İstihbarat Dünyasının “Hayalperestleri”
Zaman zaman yazdığım yazılarda özellikle “İstihbarat” konusu olan makalelerde, çok fazla teknik terime girmediğimi sizler de fark etmişsiniz. Çünkü buna gerek yoktur.
Bu konuda iddialı olmak, yarışmak hatta “Yahu buna böyle mi denir? Bunun adı ‘bu’dur” demek, bence komik hatta o konudaki bilgi yetersizliğine dayanan, amatörce bir çıkıştır.
İstihbarat dünyasında hiçbir terimin, kelimenin yüzde 100 ve eksiksiz bir tanımı yoktur.
Kaldı ki; “İstihbarat” kelimesinin bile herkesçe yüzlerce tanımı yapılır ve hiçbiri yanlış değildir. Bu konuda afaki açıklamalar yapıp, fikir beyan edenleri hiçbir zaman ciddiye almadım, komik ve eğlenceli de buldum. Sevdim onların cahilliğini.
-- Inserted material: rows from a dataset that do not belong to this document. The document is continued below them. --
(** The body of the listener of [query]. *)
Definition on_progress (query_id : QueryId) (ev : OutEvent) (results : list QueryResult)
    : list QueryResult + list QueryResult :=
  match ev with
  | OutboundQueryProgressed id result last =>
      if decide (query_id = id) then
        let results := results ++ [result] in
        if last : bool then inr results else inl results
      else inl results
  | _ => inl results
  end.

Definition get_query_id (a : Answer) : option QueryId := match a with AnsQueryId id => Some id | _ => None end.
Definition get_bootstrap (a : Answer) : option (result QueryId NoKnownPeers) :=
  match a with AnsBootstrap r => Some r | _ => None end.
Definition get_insert (a : Answer) : option RoutingUpdate := match a with AnsInsert r => Some r | _ => None end.

(** [received]: what the subscription made first has received since. *)
Definition query (alive : bool) (peer_id : PeerId) (tx : Callback) (received : list (Recv OutEvent))
    (b : Behaviour) : outcome (Poll (list QueryResult) * Behaviour) :=
  ' (p, b) ← handler_method serve (PeerLookup peer_id) get_query_id alive tx b;
  match p with
  | Pending => Return (Pending, b)
  | Ready query_id => results ← listen_event (on_progress query_id) received []; Return (results, b)
  end.

Definition new_mode_of (ev : OutEvent) : option Mode :=
  match ev with ModeChanged new_mode => Some new_mode | _ => None end.
Definition handle_set_mode (alive : bool) (mode : option Mode) (received : list (Recv OutEvent)) (elapsed : bool)
    (b : Behaviour) : outcome (Poll (result Mode error.OperationError) * Behaviour) :=
  b ← handler_method_silent serve (SetMode mode) alive b;
  r ← future_timeout (listen_event (answer_with new_mode_of) received tt) elapsed;
  Return (r, b).

Definition handle_bootstrap (alive : bool) (tx : Callback) (b : Behaviour)
    : outcome (Poll (result QueryId NoKnownPeers) * Behaviour) :=
  handler_method serve BootStrap get_bootstrap alive tx b.
Definition insert_node (alive : bool) (peer_id : PeerId) (address : Multiaddr) (tx : Callback) (b : Behaviour)
    : outcome (Poll RoutingUpdate * Behaviour) :=
  handler_method serve (InsertNode peer_id address) get_insert alive tx b.

(** ** The table of the handle *)

(** The addresses an event gives for a peer: the events at a key. *)
Definition update_of (p : PeerId) (ev : OutEvent) : option Addresses :=
  match ev with
  | RoutingUpdated peer _ addresses _ => if decide (peer = p) then Some addresses else None
  | _ => None
  end.

Lemma table_fold evs t p :
  foldl (λ t ev, on_event ev t) t evs !! p =
  match last (omap (update_of p) evs) with Some a => Some a | None => t !! p end.
Proof.
  induction evs as [|ev evs IH] using rev_ind; [done|].
  rewrite foldl_app, omap_app. simpl. destruct ev as [| |peer b a o| |]; simpl; rewrite ?app_nil_r; try done.
  destruct (decide (peer = p)) as [->|]; [by rewrite lookup_insert_eq, last_snoc|].
  by rewrite lookup_insert_ne, app_nil_r.
Qed.

(** The table a kad handle answers look-ups from.  It holds, for each peer,
    the addresses of the last routing update about it, and nothing else: a peer
    is never removed, not even when an update says it was evicted from the
    routing table ([old_peer]), and once the task's subscription fails the
    table stays as it was for ever. *)
Theorem lookup_is_last_update evs p rest :
  lookup p (Got <$> evs) = last (omap (update_of p) evs) ∧
  lookup p ((Got <$> evs) ++ RecvError :: rest) = last (omap (update_of p) evs) ∧
  (is_Some (lookup p (Got <$> evs)) →
   ∀ later, is_Some (lookup p (Got <$> (evs ++ later)))).
Proof.
  assert (∀ evs, lookup p (Got <$> evs) = last (omap (update_of p) evs)) as H.
  { intros l. unfold lookup, tree_map. rewrite listener_task_got, table_fold, lookup_empty.
    by destruct last. }
  split; [apply H|]. split.
  - rewrite <-H. unfold lookup, tree_map. generalize (∅ : gmap PeerId Addresses).
    induction evs as [|ev evs IH]; intros t; [done|]. apply IH.
  - rewrite !H. intros [a Ha] later. rewrite H, omap_app.
    rewrite last_app. destruct (last (omap (update_of p) later)); by eexists.
Qed.

(** ** Queries *)
Definition result_of (id : QueryId) (ev : OutEvent) : option (QueryResult * bool) :=
  match ev with
  | OutboundQueryProgressed id' result last => if decide (id = id') then Some (result, last) else None
  | _ => None
  end.

Lemma on_progress_other id ev l : result_of id ev = None → on_progress id ev l = inl l.
Proof. destruct ev; simpl; try done. by destruct decide. Qed.
Lemma on_progress_mine id ev l r b : result_of id ev = Some (r, b) →
  on_progress id ev l = if b then inr (l ++ [r]) else inl (l ++ [r]).
Proof. destruct ev; simpl; try done. destruct decide; [|done]. by intros [= -> ->]. Qed.

Lemma listen_more id evs l : Forall (λ x, x.2 = false) (omap (result_of id) evs) →
  ∀ rest, listen_event (on_progress id) ((Got <$> evs) ++ rest) l =
          listen_event (on_progress id) rest (l ++ (omap (result_of id) evs).*1).
Proof.
  revert l. induction evs as [|ev evs IH]; intros l Hf rest; [by rewrite app_nil_r|].
  cbn [fmap list_fmap app listen_event]. destruct (result_of id ev) as [[r b]|] eqn:E.
  - cbn in Hf. rewrite E in Hf. apply Forall_cons in Hf as [Hb Hf]. simpl in Hb. subst b.
    rewrite (on_progress_mine _ _ _ _ _ E), IH by done. cbn. rewrite E. cbn. by rewrite <-app_assoc.
  - cbn in Hf. rewrite E in Hf. rewrite on_progress_other by done. rewrite IH by done. cbn. by rewrite E.
Qed.

(** A network query returns every result of its own query and of no other,
    in order, up to and including the one marked last, however the events of
    other queries and of the rest of the node are mixed in; before that it
    waits; and it panics if its subscription fails first. *)
Theorem query_collects peer_id tx evs b id b' :
  get_record (RecordKey_new peer_id) b = (id, b') →
  Forall (λ x, x.2 = false) (omap (result_of id) evs) →
  query true peer_id tx (Got <$> evs) b = Return (Pending, b') ∧
  (∀ rest, query true peer_id tx ((Got <$> evs) ++ RecvError :: rest) b = Panic UNREACHABLE) ∧
  (∀ r rest, query true peer_id tx ((Got <$> evs) ++ Got (OutboundQueryProgressed id r true) :: rest) b =
     Return (Ready ((omap (result_of id) evs).*1 ++ [r]), b')).
Proof.
  intros E Hf.
  assert (∀ received, query true peer_id tx received b =
    obind (listen_event (on_progress id) received []) (λ r, Return (r, b'))) as Hq.
  { intros received. unfold query, handler_method, serve, map_in_event. cbn. rewrite E. cbn.
    by rewrite decide_True. }
  split; [|split].
  - rewrite Hq, <-(app_nil_r (Got <$> evs)), listen_more by done. done.
  - intros rest. by rewrite Hq, listen_more.
  - intros r rest. rewrite Hq, listen_more by done. cbn. by rewrite decide_True.
Qed.

(** [set_mode] reports what the next change of mode is, not its own: it
    returns the mode of the first change after it subscribed, whoever caused it
    and whatever was asked for, and times out if none comes in time. *)
Theorem set_mode_reports_next_change mode evs elapsed b :
  handle_set_mode true mode (Got <$> evs) elapsed b =
  Return (match head (omap new_mode_of evs) with
          | Some m => Ready (Ok m)
          | None => if elapsed then Ready (Err error.OpTimeout) else Pending
          end, set_mode mode b).
Proof.
  unfold handle_set_mode, handler_method_silent, serve. cbn. rewrite listen_first. cbn.
  destruct (head _); [done|]. by destruct elapsed.
Qed.

(** ** Hooks of the swarm *)

Definition kad_add (peer_id : PeerId) (endpoint : ConnectedPoint) (b : Behaviour) : Behaviour :=
  match endpoint with
  | Dialer address => (add_address peer_id address b).2
  | Listener _ send_back_addr => (add_address peer_id send_back_addr b).2
  end.
Definition kad_remove (peer_id : PeerId) (endpoint : ConnectedPoint) (b : Behaviour) : Behaviour :=
  match endpoint with
  | Dialer address => remove_address peer_id address b
  | Listener _ send_back_addr => remove_address peer_id send_back_addr b
  end.

(** ** cli *)
Inductive KadMode := MClient | MServer | MDefault.
Definition from_KadMode (value : KadMode) : option Mode :=
  match value with MClient => Some Client | MServer => Some Server | MDefault => None end.
Definition KadMode_fmt (m : KadMode) : string :=
  match m with MClient => "Client" | MServer => "Server" | MDefault => "Default" end.

Inductive Command :=
| CQuery (peer_id : PeerId)
| CLookup (peer_id : PeerId)
| CBootstrap
| CSetMode (mode : KadMode)
| CInsert (peer_id : PeerId) (address : Multiaddr)
| CInsertDefault.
Teknik terimlere girmememdeki en büyük etkenlerden biri ise; benim bu konuda vereceklerimi okuyacak, bu bilime ilgi duyanların bu konuda yeterli donanıma sahip olduklarını düşünmemdir.
Onların bilmediklerini yazmayı tercih ediyorum. Yani; “yaşanmışlıkları – tecrübeleri…” onların en iyi bildikleri konuları, onların dilleri ile yazıp, onların gözüne girmek ya da gözlerine sokmak için yazılarımı “bilimsel terminolojiye” boğmam da bana oldukça sahtekârca geliyor.
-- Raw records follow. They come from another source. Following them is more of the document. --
(* ===== verification/SwarmLoop.v ===== *)
(** * The event loop of the swarm ([net/p2p/swarm/mod.rs], [Builder::build])

    Module [SwarmLoop]: the loop that serves requests, polls libp2p's swarm
    while the event channel has room, and wakes up after a timeout; the events
    go to every subscriber of a broadcast channel.  tokio's channel is the
    interface [Broadcast] with its documented behaviour ([BroadcastLaws]);
    libp2p's swarm and what handling an event or a request does to it are
    parameters, so the theorems hold for any; a handler that panics ends the
    task, and the theorems speak of the time before. *)

From stdpp Require Import base gmap sets list strings fin_maps.
From Stdlib Require Import Lia NArith.
From S2P Require Import Prelude Std.

Module SwarmLoop.

(** ** mod.rs: Config *)
Record Config := {
  identity_path : string;
  swarm_event_buffer_size : N;
  swarm_event_timeout : N;
}.
Definition Config_default : Config :=
  {| identity_path := ""; swarm_event_buffer_size := 16; swarm_event_timeout := 200 |}.

Definition swarm_event_buffer_upper_bound (c : Config) : N :=
  N.shiftl (N.shiftr (swarm_event_buffer_size c) 2) 2.
Definition swarm_event_buffer_high_mark (c : Config) : N := swarm_event_buffer_size c / 2.

Lemma upper_bound_eq c : swarm_event_buffer_upper_bound c = (4 * (swarm_event_buffer_size c / 4))%N.
Proof.
  unfold swarm_event_buffer_upper_bound.
  rewrite N.shiftl_mul_pow2, N.shiftr_div_pow2. change (2 ^ 2)%N with 4%N. lia.
Qed.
Ancak bu konuda akademik ya da uzmanlık seviyesinde bilgisi olmayanların anlayabilmesi, kavrayabilmesi benim için çok daha önemlidir. Ben bir tez yazmıyorum, bilimsel bir makale olması için çaba içinde değilim. Zerre de umurumda değildir yazımdaki tarifler de; “Ajan” demekle “Devşirme” demek arasındaki fark da.
Ama bu konuda bilgisi olmayan ve sadece başka birinden okuduğunu taklit eden sözüm ona “papağanların” en çok dikkat ettikleri konu budur. Çünkü “geçerli / kabul gördüğü / saydığı” bilim insanı “Ajan” ve “Devşirme” arasındaki farkı açıklamış ama kendince, naçizane olarak açıklamıştır ve işte bu papağan da onun basit ve üçüncü sınıf bir taklitçisidir. Çünkü “özgün” değildir, olamaz da hatta olması da imkânsızdır; çünkü bu konuda bilgisi yetersiz ve aslında çok da kötü bir yalancıdır.
Oysa işler öyle değildir.
İşler özellikle eğer alandaysanız asla öyle değildir. Öyle de yürümez.
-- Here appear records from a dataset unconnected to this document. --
Lemma request_debts now ev n n' sent : Node.handle_incoming_event now ev n = Return (n', sent) →
  (sent = [] ∧ node_debts n' ≡ₚ owed_by ev ++ node_debts n) ∨ (sent ≠ [] ∧ node_debts n' = node_debts n).
Proof.
  intros H. destruct (Node.incoming_event_answers _ _ _ _ _ H) as [_ Ha].
  destruct ev as [ev|ev|ev|ev|ev|ev|ev|ev]; cbn in H.
  - destruct (SwarmEvents.swarm_op_exec ev _) as [s l]. simplify_eq. destruct l; [left|right]; done.
  - simplify_eq. left. split; [done|]. unfold node_debts, messaging_debts. cbn. rewrite bind_app. cbn.
    rewrite app_nil_r. by rewrite (Permutation_app_comm _ (in_messaging ev)), <-app_assoc.
  - simplify_eq. left. split; [done|]. unfold node_debts, advertise_debts. cbn. rewrite bind_app. cbn.
    rewrite app_nil_r. rewrite (Permutation_app_comm _ (in_advertise ev)), <-app_assoc.
    by rewrite app_assoc, (Permutation_app_comm _ (in_advertise ev)), <-app_assoc.
  - inv_return. match goal with H : BlobBehaviour.push_event _ _ _ = _ |- _ => apply blob_push_debts in H as [[-> Hd]|[Hs Hd]] end.
    + left. split; [done|]. unfold node_debts. cbn. rewrite Hd, !app_assoc.
      by rewrite (Permutation_app_comm _ (in_blob ev)), !app_assoc.
    + right. split; [by intros ?%fmap_nil_inv|]. unfold node_debts. cbn. by rewrite Hd.
  - destruct (Kad.map_in_event ev _) as [b l]. simplify_eq. destruct l; [left|right]; done.
  - destruct (AutoNat.map_in_event _ ev) as [b l]. simplify_eq. destruct l; [left|right]; done.
  - destruct (Mdns.map_in_event ev _) as [b l]. simplify_eq. destruct l; [left|right]; done.
  - destruct (Gossipsub.map_in_event _ ev) as [b l]. simplify_eq. destruct l; [left|right]; done.
Qed.

(** ** The handlers *)
Lemma wrap_app {B} (f : B → Node.Answer) l1 l2 : Node.wrap f (l1 ++ l2) = Node.wrap f l1 ++ Node.wrap f l2.
Proof. apply fmap_app. Qed.

Lemma messaging_handler_poll_accounts cx h r h' sent : Messaging.handler_poll cx h = Return (r, h', sent) →
  accounts (messaging_handler_debts h) (Node.wrap Node.AMessaging sent) (messaging_handler_debts h').
Proof.
  assert (∀ h r h' sent, Messaging.poll_outbound cx h = Return (r, h', sent) →
    accounts (messaging_handler_debts h) (Node.wrap Node.AMessaging sent) (messaging_handler_debts h')) as Hout.
  { clear. intros h r h' sent H. refine (loop_inv (Messaging.poll_outbound_body cx)
      (λ st, accounts (messaging_handler_debts h) (Node.wrap Node.AMessaging st.2) (messaging_handler_debts st.1.2))
      (λ st, accounts (messaging_handler_debts h) (Node.wrap Node.AMessaging st.2) (messaging_handler_debts st.1.2))
      _ _ _ (0, h, []) (r, h', sent) (accounts_refl _) H); clear; cbn [fst snd].
    - intros [[k h1] l] [[k2 h2] l2] Hi. cbn [fst snd] in *. unfold Messaging.poll_outbound_body, messaging_handler_debts in *.
      destruct (Messaging.outbound h1) as [[|stream|task cb timer]|]; cbn; intros H; try done.
      + destruct (Messaging.pending_in_events h1) as [|[m cb] evs] eqn:E; cbn in H; inv_return.
        unfold Messaging.progress_in_events in *. by inv_return.
      + destruct (Messaging.cx_send cx k task) as [[[st rtt]|e]|]; inv_return; [|by repeat case_match].
        rewrite wrap_app. eapply accounts_trans; [done|]. cbn. apply accounts_pay; [done|apply accounts_refl].
    - intros [[k h1] l] [[r h2] l2] Hi. cbn [fst snd] in *. unfold Messaging.poll_outbound_body, messaging_handler_debts in *.
      destruct (Messaging.outbound h1) as [[|stream|task cb timer]|] eqn:Eo; cbn; intros H; try (by inv_return).
      + destruct (Messaging.pending_in_events h1) as [|[m cb] evs] eqn:E; cbn in H; inv_return.
        cbn. by rewrite ?E.
      + destruct (Messaging.cx_send cx k task) as [[[st rtt]|e]|]; inv_return.
        * rewrite wrap_app. eapply accounts_trans; [done|]. cbn. apply accounts_pay; [done|apply accounts_refl].
        * case_match. case_match; inv_return; [|done].
          rewrite wrap_app. eapply accounts_trans; [done|]. cbn. apply accounts_pay; [done|apply accounts_refl]. }
  unfold Messaging.handler_poll. destruct (Messaging.state h) as [[]|]; [by intros [= <- <- <-]; apply accounts_refl..|].
  unfold Messaging.poll_active. destruct (Messaging.poll_inbound cx h) as [[ev|] h1] eqn:E.
  - intros [= <- <- <-]. unfold Messaging.poll_inbound in E. repeat case_match; simplify_eq. apply accounts_refl.
  - assert (messaging_handler_debts h1 = messaging_handler_debts h) as <-
      by (unfold Messaging.poll_inbound in E; repeat case_match; by simplify_eq).
    intros H. apply bind_return in H as ([[r1 h2] l] & H & Hr). apply Hout in H. repeat case_match; by simplify_eq.
Qed.

Lemma drop_send_type_pays t : Forall2 pays (in_send_type t) (Node.wrap Node.ABlob (drop_send_type t)).
Proof. destruct t as [[cb|] id|[cb|]| |id]; cbn; repeat constructor. Qed.
Lemma on_sent_pays t rtt (h h' : Handler St) l : on_sent t rtt h = Return (h', l) →
  Forall2 pays (in_send_type t) (Node.wrap Node.ABlob l) ∧ pending_in_events h' = pending_in_events h.
Proof. destruct t as [[cb|] id|[cb|]| |id]; cbn; intros H; inv_return; (split; [repeat constructor|done]). Qed.
Lemma outgoing_debts ev : in_send_type (outgoing ev).1.1 = in_command ev.
Proof. by destruct ev. Qed.
Lemma accounts_snoc l sent k k' sent' : accounts l sent (k' ++ k) → Forall2 pays k' sent' → accounts l (sent ++ sent') k.
Proof. intros H Hp. eapply accounts_trans; [done|]. by exists k'. Qed.

Lemma blob_outbound_accounts cx h r h' sent : poll_outbound cx h = Return (r, h', sent) →
  accounts (blob_handler_debts h) (Node.wrap Node.ABlob sent) (blob_handler_debts h').
Proof.
  intros H. refine (loop_inv (poll_outbound_body cx)
    (λ st, accounts (blob_handler_debts h) (Node.wrap Node.ABlob st.2) (blob_handler_debts st.1.2))
    (λ st, accounts (blob_handler_debts h) (Node.wrap Node.ABlob st.2) (blob_handler_debts st.1.2))
    _ _ _ (0, h, []) (r, h', sent) (accounts_refl _) H); clear; cbn [fst snd].
  - intros [[k h1] l] [[k2 h2] l2] Hi. cbn [fst snd] in *. unfold poll_outbound_body, blob_handler_debts in *.
    destruct (outbound h1) as [[|stream|task t timer]|]; cbn; intros H; try done.
    + destruct (pending_in_events h1) as [|ev evs] eqn:E; cbn in H; inv_return.
      unfold progress_outbound. pose proof (outgoing_debts ev) as Ho.
      destruct (outgoing ev) as [[t bs] mt]. cbn in *. by rewrite Ho.
    + destruct (cx_send cx k task) as [[[st rtt]|e]|]; inv_return; [|by repeat case_match].
      match goal with H : on_sent _ _ _ = _ |- _ => apply on_sent_pays in H as [Hp He] end.
      cbn in *. rewrite He, wrap_app. by eapply accounts_snoc.
  - intros [[k h1] l] [[r h2] l2] Hi. cbn [fst snd] in *. unfold poll_outbound_body, blob_handler_debts in *.
    destruct (outbound h1) as [[|stream|task t timer]|] eqn:Eo; cbn; intros H; try (by inv_return).
    + destruct (pending_in_events h1) as [|ev evs] eqn:E; cbn in H; inv_return. cbn. by rewrite ?E.
    + destruct (cx_send cx k task) as [[[st rtt]|e]|]; inv_return.
      * rewrite wrap_app. eapply accounts_snoc; [done|apply drop_send_type_pays].
      * repeat case_match; inv_return; [|done]. rewrite wrap_app. eapply accounts_snoc; [done|apply drop_send_type_pays].
Qed.
Lemma blob_handler_poll_accounts cx h r h' sent : BlobHandler.poll cx h = Return (r, h', sent) →
  accounts (blob_handler_debts h) (Node.wrap Node.ABlob sent) (blob_handler_debts h').
Proof.
  unfold BlobHandler.poll. destruct (state h) as [[]|]; [by intros [= <- <- <-]; apply accounts_refl..|].
  unfold poll_active. intros H. apply bind_return in H as ([r1 h1] & H & Hr).
  assert (blob_handler_debts h1 = blob_handler_debts h) as <-.
  { unfold poll_inbound in H. repeat case_match; inv_return; try done.
    unfold on_message in *. repeat case_match; by simplify_eq. }
  destruct r1 as [ev|]; [inv_return; apply accounts_refl|].
  apply bind_return in Hr as ([[r2 h2] l] & Ho & Hr). apply blob_outbound_accounts in Ho.
  repeat case_match; by simplify_eq.
Qed.

Lemma messaging_handler_event_accounts ev h h' sent : Messaging.on_connection_event ev h = Return (h', sent) →
  accounts (messaging_handler_debts h) (Node.wrap Node.AMessaging sent) (messaging_handler_debts h').
Proof.
  assert (accounts (messaging_handler_debts h) (Node.wrap Node.AMessaging (Messaging.drop_outbound (Messaging.outbound h)))
    (mbind in_post (Messaging.pending_in_events h))) as Hd.
  { unfold messaging_handler_debts. destruct (Messaging.outbound h) as [[]|]; cbn; try apply accounts_refl.
    apply accounts_pay; [done|apply accounts_refl]. }
  destruct ev as [st|st|a|e| | | |]; cbn; intros H; inv_return; try done; try apply accounts_refl.
  unfold Messaging.on_dial_upgrade_error in *. destruct e; by simplify_eq/=.
Qed.
Lemma blob_handler_connection_accounts ev h h' sent : on_connection_event ev h = Return (h', sent) →
  accounts (blob_handler_debts h) (Node.wrap Node.ABlob sent) (blob_handler_debts h').
Proof.
  assert (accounts (blob_handler_debts h) (Node.wrap Node.ABlob (drop_outbound (outbound h)))
    (mbind in_command (pending_in_events h))) as Hd.
  { unfold blob_handler_debts. destruct (outbound h) as [[]|]; cbn; try apply accounts_refl.
    eexists. split; [apply drop_send_type_pays|done]. }
  destruct ev as [st|st|a|e| | | |]; cbn; intros H; inv_return; try done; try apply accounts_refl.
  unfold on_dial_upgrade_error in *. destruct e; by simplify_eq/=.
Qed.

(** ** The node with its connections

    A connection has the handlers of all protocols; only those of messaging and
    blob are given callbacks.  A command "for any handler" goes to one the swarm
    picks; libp2p drops it when the connection is gone. *)
Record Conn := { c_peer : PeerId; c_messaging : Messaging.Handler St; c_blob : Handler St }.
Record World := { node : Node.Node (S := S); conns : gmap N Conn }.
Definition start (n : Node.Node) : World := {| node := n; conns := ∅ |}.
Definition with_node (n : Node.Node) (w : World) : World := {| node := n; conns := conns w |}.
Definition with_conn (c : N) (x : Conn) (w : World) : World := {| node := node w; conns := <[c := x]> (conns w) |}.
Definition set_c_messaging (h : Messaging.Handler St) (x : Conn) : Conn :=
  {| c_peer := c_peer x; c_messaging := h; c_blob := c_blob x |}.
Definition set_c_blob (h : Handler St) (x : Conn) : Conn :=
  {| c_peer := c_peer x; c_messaging := c_messaging x; c_blob := h |}.

Definition dropped (l : list Debt) : list (Sent Node.Answer) := (λ d, Dropped d.1) <$> l.
Definition notify {H} (debts : H → list Debt) (give : H → Conn → Conn) (peer : PeerId) (ev : H) (to : option N) (w : World)
    : World * list (Sent Node.Answer) :=
  match mbind (M := option) (λ c, (c,.) <$> conns w !! c) to with
  | Some (c, x) => if decide (c_peer x = peer) then (with_conn c (give ev x) w, []) else (w, dropped (debts ev))
  | None => (w, dropped (debts ev))
  end.
Definition give_messaging (ev : Messaging.FromBehaviourEvent) (x : Conn) : Conn :=
  set_c_messaging (Messaging.on_behaviour_event ev (c_messaging x)) x.
Definition give_blob (ev : FromBehaviourEvent) (x : Conn) : Conn :=
  set_c_blob (on_behaviour_event ev (c_blob x)) x.
Definition emitted {E H} (debts : H → list Debt) (give : H → Conn → Conn) (p : Poll (ToSwarm E H)) (to : option N) (w : World)
    : World * list (Sent Node.Answer) :=
  match p with
  | Ready (NotifyHandler peer _ ev) => notify debts give peer ev to w
  | _ => (w, [])
  end.

Inductive Step :=
| Request (now : N) (ev : Node.Rx)
| Libp2p (s : S) (k : Kad.Behaviour) (m : Mdns.Behaviour) (a : AutoNat.Behaviour) (g : Gossipsub.Behaviour)
| Event (ev : Node.Event)
| PollMessaging (to : option N)
| PollAdvertise
| PollBlob (cx : PollCx) (now : N) (to : option N)
| FromMessaging (peer : PeerId) (ev : Messaging.ToBehaviourEvent)
| FromAdvertise (peer : PeerId) (ev : Advertise.ToBehaviour)
| FromBlob (fuel : nat) (now : N) (peer : PeerId) (ev : ToBehaviourEvent)
| Disconnected (ev : FromSwarm)
| Opened (c : N) (peer : PeerId)
| HandleMessaging (c : N) (cx : Messaging.HandlerCx St)
| HandleBlob (c : N) (cx : HandlerCx St)
| MessagingStream (c : N) (ev : ConnectionEvent St)
| BlobStream (c : N) (ev : ConnectionEvent St)
| Closed (c : N).

Definition at_conn (c : N) (f : Conn → outcome (Conn * list (Sent Node.Answer))) (w : World)
    : outcome (World * list (Sent Node.Answer)) :=
  match conns w !! c with
  | Some x => ' (x, sent) ← f x; Return (with_conn c x w, sent)
  | None => Return (w, [])
  end.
Sizin karşınızdaki düşmana ne dediğinizin bir önemi yoktur. Düşmandır – tehdittir ve etkisiz hale getirilip, imha edilmelidir.
Hepsi budur.
Başka bir şeyle ilgilenmez, kaygılanmaz hatta kafaya takmazsınız.
Ona ister “Ajan” deyin, ister “Devşirme” isterse “unsur” hatta “Hello Kity” bile diyebilirsiniz anons geçerken telsizde.
Kimsenin de umurunda değildir ona nasıl hitap ettiğiniz. Ama ömürlerinde hiç alan görmemiş, bu stresle karşılaşmamış hatta sadece filmlerde – dizilerde görüp, onları gerçek kabul etmiş kişilerin, kalkıp sizin tecrübelerinizi acımasızca eleştirmesi tam bir aptallık buhranıdır.
Evet, “İstihbarat” bir bilimdir, bir disiplindir ve üzerinde de sıklıkla durulması gerekir. Ancak bu konu her “bilim”de olduğu gibi iki yönlü ilerler.
“Teori ve Pratik / deney” İlki; bu konu üzerinde ciddi “kafa” yoran uzmanların stratejik analiz ve teorileri, tez – hipotez ve antitezleri. Yani bu işin; “Teorisi.”
Bir diğer kol da bu bilim üzerinde “kafa”dan çok “kas gücü” yoran, tecrübeler elde etmiş, yaşanmışlıkların asla hiçbir kitapta yazamayacağı ve hiçbir insanın görmemesi gerekenleri görmüş, muhtelif tesadüfler sonucu elde edilmiş “pratik” bileşkeler.
İkisini birbirinden ayıramazsınız.
Bir de bu bilim üzerinde kafa yoran “hayalperestler” vardır.
Teori kısmını okur, çok da anlayamaz ama anladığını sanır, birkaç “pratik” örnekle sentezler ve kalkıp size ders vermeye çalışır.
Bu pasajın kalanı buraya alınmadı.